I was surprised to hear that, since the productions’s publicity materials make it look like a somber one-woman show. In fact, it’s a big ensemble piece, executed by a tightly choreographed group of performers who move smoothly from one dark tableau to another. It’s an impressive technical achievement, and a strong artistic statement by writer Martha Heyl and director Hannah Steblay.
Presented in the context of a carnival freak show narrated by a hair-raising (so to speak) ringleader (Timothy Daly), Stubble tells the story of Lola (Audrey Anderson), a bearded lady who tries to deny her nature and lead a normal life after shaving her beard.
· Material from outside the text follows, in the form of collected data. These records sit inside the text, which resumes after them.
(* ===== verification/Modem.v ===== *)
(** * Symbols of the control channels ([lib/src/phy/modem], [lib/src/phy/mimo])

    A complex sample is a pair of binary32 numbers. The functions between the bits of a control
    channel and the samples on its resource elements: the constellations, modulation, soft
    demodulation, the mapping to layers, the coding for transmit diversity and the equalisers,
    in the order of operations of the code. *)

From S2P Require Export NgTypes SearchSpace DciBits PhyCommon Crc Sequence.
From Stdlib Require Import Setoid Morphisms.

(** ** Numbers *)

Definition f32_sub (a b : float32) : float32 := SFsub 24 128 a b.
Definition f32_opp (a : float32) : float32 := SFopp a.
Definition f32_1 : float32 := f32_of_int 1.

Definition f64_mul (a b : spec_float) : spec_float := SFmul 53 1024 a b.

(** The conversion to binary32, to the nearest. *)
Definition f32_of_f64 (x : spec_float) : float32 :=
  match x with
  | S754_finite s m e => binary_normalize 24 128 (if s then Zneg m else Zpos m) e s
  | _ => x
  end.

(** The constants of [math.h], in binary64. *)
Definition M_SQRT1_2 : spec_float := S754_finite false 6369051672525773 (-53).
Definition M_SQRT2 : spec_float := S754_finite false 6369051672525773 (-52).

(** The binary32 number nearest to [1e-4]. *)
Definition f32_1e_4 : float32 := S754_finite false 13743895 (-37).

(** [cf_t], a [float complex]. *)
Record cf_t := Cf { cf_re : float32; cf_im : float32 }.

Definition cf_0 : cf_t := Cf f32_0 f32_0.
Definition cf_1 : cf_t := Cf f32_1 f32_0.
Definition cf_I : cf_t := Cf f32_0 f32_1.

Definition cf_add (a b : cf_t) : cf_t := Cf (f32_add (cf_re a) (cf_re b)) (f32_add (cf_im a) (cf_im b)).
Definition cf_opp (a : cf_t) : cf_t := Cf (f32_opp (cf_re a)) (f32_opp (cf_im a)).
Definition conjf (a : cf_t) : cf_t := Cf (cf_re a) (f32_opp (cf_im a)).
Definition cf_mul (a b : cf_t) : cf_t :=
  Cf (f32_sub (f32_mul (cf_re a) (cf_re b)) (f32_mul (cf_im a) (cf_im b))) (f32_add (f32_mul (cf_re a) (cf_im b)) (f32_mul (cf_im a) (cf_re b))).
Definition cf_scale (a : cf_t) (h : float32) : cf_t := Cf (f32_mul (cf_re a) h) (f32_mul (cf_im a) h).
Definition cf_over (a : cf_t) (h : float32) : cf_t := Cf (f32_div (cf_re a) h) (f32_div (cf_im a) h).

(** A product with a [double], rounded when it is stored. *)
Definition cf_scale64 (a : cf_t) (d : spec_float) : cf_t :=
  Cf (f32_of_f64 (f64_mul (f64_of_f32 (cf_re a)) d)) (f32_of_f64 (f64_mul (f64_of_f32 (cf_im a)) d)).

(** ** Arrays of arrays *)

Definition get2 {A} (x : list (list A)) (j i : Z) : option A := r ← zget x j; zget r i.
Definition set2 {A} (x : list (list A)) (j i : Z) (v : A) : option (list (list A)) := r ← zget x j; r ← zset r i v; zset x j r.

(** ** Constellations and modulation *)

Record srsran_modem_table_t := ModemTable { mt_symbol_table : list cf_t; mt_nsymbols : Z; mt_nbits_x_symbol : Z }.

(** The level of a component, rounded when the table is filled. *)
Definition BPSK_LEVEL : float32 := f32_of_f64 M_SQRT1_2.
Definition QPSK_LEVEL : float32 := f32_of_f64 M_SQRT1_2.

Definition set_BPSKtable : list cf_t := [Cf BPSK_LEVEL BPSK_LEVEL; Cf (f32_opp BPSK_LEVEL) (f32_opp BPSK_LEVEL)].
Definition set_QPSKtable : list cf_t :=
  [Cf QPSK_LEVEL QPSK_LEVEL; Cf QPSK_LEVEL (f32_opp QPSK_LEVEL); Cf (f32_opp QPSK_LEVEL) QPSK_LEVEL; Cf (f32_opp QPSK_LEVEL) (f32_opp QPSK_LEVEL)].

(** The two modulations of the control channels; the constellations of the others are not modelled. *)
Definition srsran_modem_table_lte (modulation : srsran_mod_t) : option (Z * srsran_modem_table_t) :=
  match modulation with
  | SRSRAN_MOD_BPSK => Some (SRSRAN_SUCCESS, ModemTable set_BPSKtable 2 1)
  | SRSRAN_MOD_QPSK => Some (SRSRAN_SUCCESS, ModemTable set_QPSKtable 4 2)
  | _ => None
  end.

(** The symbols of [bits]; the result is their number, or an error. *)
Definition srsran_mod_modulate (q : srsran_modem_table_t) (bits : list Z) (symbols : list cf_t) (nbits : Z) : option (Z * list cf_t) :=
  '(e, symbols, j, _) ← for_range 0 ((nbits + mt_nbits_x_symbol q - 1) / mt_nbits_x_symbol q) (fun '(e, symbols, j, pos) _ =>
    if e : bool then Some (e, symbols, j, pos)
    else
      '(idx, pos) ← srsran_bit_pack (mt_nbits_x_symbol q) bits pos;
      if idx <? mt_nsymbols q then s ← zget (mt_symbol_table q) idx; symbols ← zset symbols j s; Some (false, symbols, j + 1, pos)
      else Some (true, symbols, j, pos)) (false, symbols, 0, 0);
  Some (if e : bool then SRSRAN_ERROR else j, symbols).

(** ** Soft demodulation *)

Definition demod_bpsk_lte (symbols : list cf_t) (llr : list float32) (nsymbols : Z) : option (list float32) :=
  for_range 0 nsymbols (fun llr i => s ← zget symbols i; zset llr i (f32_of_f64 (f64_mul (f64_of_f32 (f32_opp (f32_add (cf_re s) (cf_im s)))) M_SQRT1_2))) llr.

(** The samples as an array of floats, scaled. *)
Definition as_floats (symbols : list cf_t) : list float32 := symbols ≫= fun s => [cf_re s; cf_im s].
Definition demod_qpsk_lte (symbols : list cf_t) (llr : list float32) (nsymbols : Z) : option (list float32) :=
  for_range 0 (nsymbols * 2) (fun llr i => x ← zget (as_floats symbols) i; zset llr i (f32_mul x (f32_of_f64 (SFopp M_SQRT2)))) llr.

(** ** Layers *)

Definition srsran_layermap_diversity (d : list cf_t) (x : list (list cf_t)) (nof_layers nof_symbols : Z) : option (list (list cf_t)) :=
  for_range 0 (nof_symbols ÷ nof_layers) (fun x i => for_range 0 nof_layers (fun x j => v ← zget d (nof_layers * i + j); set2 x j i v) x) x.

Definition srsran_layerdemap_diversity (x : list (list cf_t)) (d : list cf_t) (nof_layers nof_layer_symbols : Z) : option (list cf_t) :=
  for_range 0 nof_layer_symbols (fun d i => for_range 0 nof_layers (fun d j => v ← get2 x j i; zset d (nof_layers * i + j) v) d) d.

(** ** Transmit diversity *)

(** [srsran_vec_sc_prod_cfc] on an array, in place. *)
Definition srsran_vec_sc_prod_cfc (x : list cf_t) (h : float32) (len : Z) : option (list cf_t) :=
  for_range 0 len (fun x i => v ← zget x i; zset x i (cf_scale v h)) x.

Definition precoding_diversity2 (x y : list (list cf_t)) (nof_symbols : Z) (scaling : float32) : option (list (list cf_t)) :=
  y ← for_range 0 nof_symbols (fun y i =>
    x0 ← get2 x 0 i; x1 ← get2 x 1 i;
    y ← set2 y 0 (2 * i) x0; y ← set2 y 1 (2 * i) (cf_opp (conjf x1));
    y ← set2 y 0 (2 * i + 1) x1; set2 y 1 (2 * i + 1) (conjf x0)) y;
  let h := f32_of_f64 (f64_mul (f64_of_f32 scaling) M_SQRT1_2) in
  y0 ← zget y 0; y0 ← srsran_vec_sc_prod_cfc y0 h (2 * nof_symbols); y ← zset y 0 y0;
  y1 ← zget y 1; y1 ← srsran_vec_sc_prod_cfc y1 h (2 * nof_symbols); zset y 1 y1.

Definition precoding_diversity4 (x y : list (list cf_t)) (nof_symbols : Z) (scaling : float32) : option (list (list cf_t)) :=
  let s := f32_of_f64 (SFdiv 53 1024 (f64_of_f32 scaling) M_SQRT2) in
  for_range 0 (4 * nof_symbols ÷ 4) (fun y i =>
    x0 ← get2 x 0 i; x1 ← get2 x 1 i; x2 ← get2 x 2 i; x3 ← get2 x 3 i;
    y ← set2 y 0 (4 * i) (cf_scale x0 s); y ← set2 y 1 (4 * i) cf_0;
    y ← set2 y 2 (4 * i) (cf_scale (cf_opp (conjf x1)) s); y ← set2 y 3 (4 * i) cf_0;
    y ← set2 y 0 (4 * i + 1) (cf_scale x1 s); y ← set2 y 1 (4 * i + 1) cf_0;
    y ← set2 y 2 (4 * i + 1) (cf_scale (conjf x0) s); y ← set2 y 3 (4 * i + 1) cf_0;
    y ← set2 y 0 (4 * i + 2) cf_0; y ← set2 y 1 (4 * i + 2) (cf_scale x2 s);
    y ← set2 y 2 (4 * i + 2) cf_0; y ← set2 y 3 (4 * i + 2) (cf_scale (cf_opp (conjf x3)) s);
    y ← set2 y 0 (4 * i + 3) cf_0; y ← set2 y 1 (4 * i + 3) (cf_scale x3 s);
    y ← set2 y 2 (4 * i + 3) cf_0; set2 y 3 (4 * i + 3) (cf_scale (conjf x2) s)) y.

(** The number of symbols, or an error, and the symbols of the ports. *)
Definition srsran_precoding_diversity (x y : list (list cf_t)) (nof_ports nof_symbols : Z) (scaling : float32) : option (Z * list (list cf_t)) :=
  if nof_ports =? 2 then y ← precoding_diversity2 x y nof_symbols scaling; Some (2 * Z.max 0 nof_symbols, y)
  else if nof_ports =? 4 then y ← precoding_diversity4 x y nof_symbols scaling; Some (4 * Z.max 0 (4 * nof_symbols ÷ 4), y)
  else Some (-1, y).

(** ** Equalisers

    The first index of a channel estimate is the transmit port, the second the antenna. *)

Definition norm2 (h : cf_t) (acc : float32) : float32 := f32_add (f32_add acc (f32_mul (cf_re h) (cf_re h))) (f32_mul (cf_im h) (cf_im h)).

(** [|a|^2 + |b|^2], added from left to right. *)
Definition energy2 (a b : cf_t) : float32 := norm2 b (f32_add (f32_mul (cf_re a) (cf_re a)) (f32_mul (cf_im a) (cf_im a))).

Definition equalise2 (y : list (list cf_t)) (h : list (list (list cf_t))) (i : Z) (st : float32 * cf_t * cf_t) (p : Z)
  : option (float32 * cf_t * cf_t) :=
  let '(hh, x0, x1) := st in
  h0 ← zget h 0; h1 ← zget h 1;
  h00 ← get2 h0 p (2 * i); h01 ← get2 h0 p (2 * i + 1); h10 ← get2 h1 p (2 * i); h11 ← get2 h1 p (2 * i + 1);
  let hh := f32_add hh (energy2 h00 h11) in
  r0 ← get2 y p (2 * i); r1 ← get2 y p (2 * i + 1);
  let hh := if f32_eq hh f32_0 then f32_1e_4 else hh in
  Some (hh, cf_add x0 (cf_add (cf_mul (conjf h00) r0) (cf_mul h11 (conjf r1))),
        cf_add x1 (cf_add (cf_mul (cf_opp h10) (conjf r0)) (cf_mul (conjf h01) r1))).

Definition equalise4 (y : list (list cf_t)) (h : list (list (list cf_t))) (i : Z) (st : float32 * float32 * (cf_t * cf_t) * (cf_t * cf_t)) (p : Z)
  : option (float32 * float32 * (cf_t * cf_t) * (cf_t * cf_t)) :=
  let '(hh02, hh13, (x0, x1), (x2, x3)) := st in
  a0 ← zget h 0; a1 ← zget h 1; a2 ← zget h 2; a3 ← zget h 3;
  h0 ← get2 a0 p (4 * i); h1 ← get2 a1 p (4 * i + 2); h2 ← get2 a2 p (4 * i); h3 ← get2 a3 p (4 * i + 2);
  r0 ← get2 y p (4 * i); r1 ← get2 y p (4 * i + 1); r2 ← get2 y p (4 * i + 2); r3 ← get2 y p (4 * i + 3);
  Some (f32_add hh02 (energy2 h0 h2), f32_add hh13 (energy2 h1 h3),
        (cf_add x0 (cf_add (cf_mul (conjf h0) r0) (cf_mul h2 (conjf r1))), cf_add x1 (cf_add (cf_mul (cf_opp h2) (conjf r0)) (cf_mul (conjf h0) r1))),
        (cf_add x2 (cf_add (cf_mul (conjf h1) r2) (cf_mul h3 (conjf r3))), cf_add x3 (cf_add (cf_mul (cf_opp h3) (conjf r2)) (cf_mul (conjf h1) r3)))).

(** The layers; the result of the code is not used. *)
Definition srsran_predecoding_diversity_gen (y : list (list cf_t)) (h : list (list (list cf_t))) (x : list (list cf_t))
    (nof_rxant nof_ports nof_symbols : Z) (scaling : float32) : option (list (list cf_t)) :=
  if nof_ports =? 2 then
    for_range 0 (nof_symbols ÷ 2) (fun x i =>
      '(hh, x0, x1) ← for_range 0 nof_rxant (equalise2 y h i) (f32_0, cf_0, cf_0);
      let hh := f32_mul hh scaling in
      x ← set2 x 0 i (cf_scale64 (cf_over x0 hh) M_SQRT2); set2 x 1 i (cf_scale64 (cf_over x1 hh) M_SQRT2)) x
  else if nof_ports =? 4 then
    let m_ap := if Z.rem nof_symbols 4 =? 0 then nof_symbols ÷ 4 else (nof_symbols - 2) ÷ 4 in
    for_range 0 m_ap (fun x i =>
      '(hh02, hh13, (x0, x1), (x2, x3)) ← for_range 0 nof_rxant (equalise4 y h i) (f32_0, f32_0, (cf_0, cf_0), (cf_0, cf_0));
      let hh02 := f32_mul hh02 scaling in let hh13 := f32_mul hh13 scaling in
      x ← set2 x 0 i (cf_scale64 (cf_over x0 hh02) M_SQRT2); x ← set2 x 1 i (cf_scale64 (cf_over x1 hh02) M_SQRT2);
      x ← set2 x 2 i (cf_scale64 (cf_over x2 hh13) M_SQRT2); set2 x 3 i (cf_scale64 (cf_over x3 hh13) M_SQRT2)) x
  else Some x.

(** Without channel state information, for no more symbols than the vector form takes over from. *)
Definition srsran_predecoding_diversity_multi := srsran_predecoding_diversity_gen.

Section division.
(** The division of complex numbers, which C leaves to the implementation. *)
Context (cf_div : cf_t -> cf_t -> cf_t).

Definition srsran_predecoding_single_gen (y h : list (list cf_t)) (x : list cf_t) (nof_rxant nof_symbols : Z) (scaling noise_estimate : float32)
  : option (list cf_t) :=
  for_range 0 nof_symbols (fun x i =>
    '(r, hh) ← for_range 0 nof_rxant (fun '(r, hh) p =>
      a ← get2 y p i; b ← get2 h p i; Some (cf_add r (cf_mul a (conjf b)), cf_add hh (cf_mul (conjf b) b))) (cf_0, cf_0);
    zset x i (cf_div r (cf_scale (Cf (f32_add (cf_re hh) noise_estimate) (cf_im hh)) scaling))) x.

Definition srsran_predecoding_single_multi := srsran_predecoding_single_gen.
End division.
The title of the show tells you how well that turns out.
Gender identity is heavily-trod territory in Fringeland, but Stubble makes it seem fresh with over-the-top theatricality. The show’s energy starts high and keeps rising, until the show reaches a surprisingly gripping and resonant climax. As well as superb ensemble work, Stubble boasts some of the best art direction I’ve ever seen in a Fringe show, with beautiful costume design by Sarah Sakry.
Though Stubble is very different in tone than anything I’ve seen from Fringe favorites Transatlantic Love Affair, fans of that company’s inventive and elegant physical theater will find much to marvel at in Stubble. It’s a spectacle—in a good way.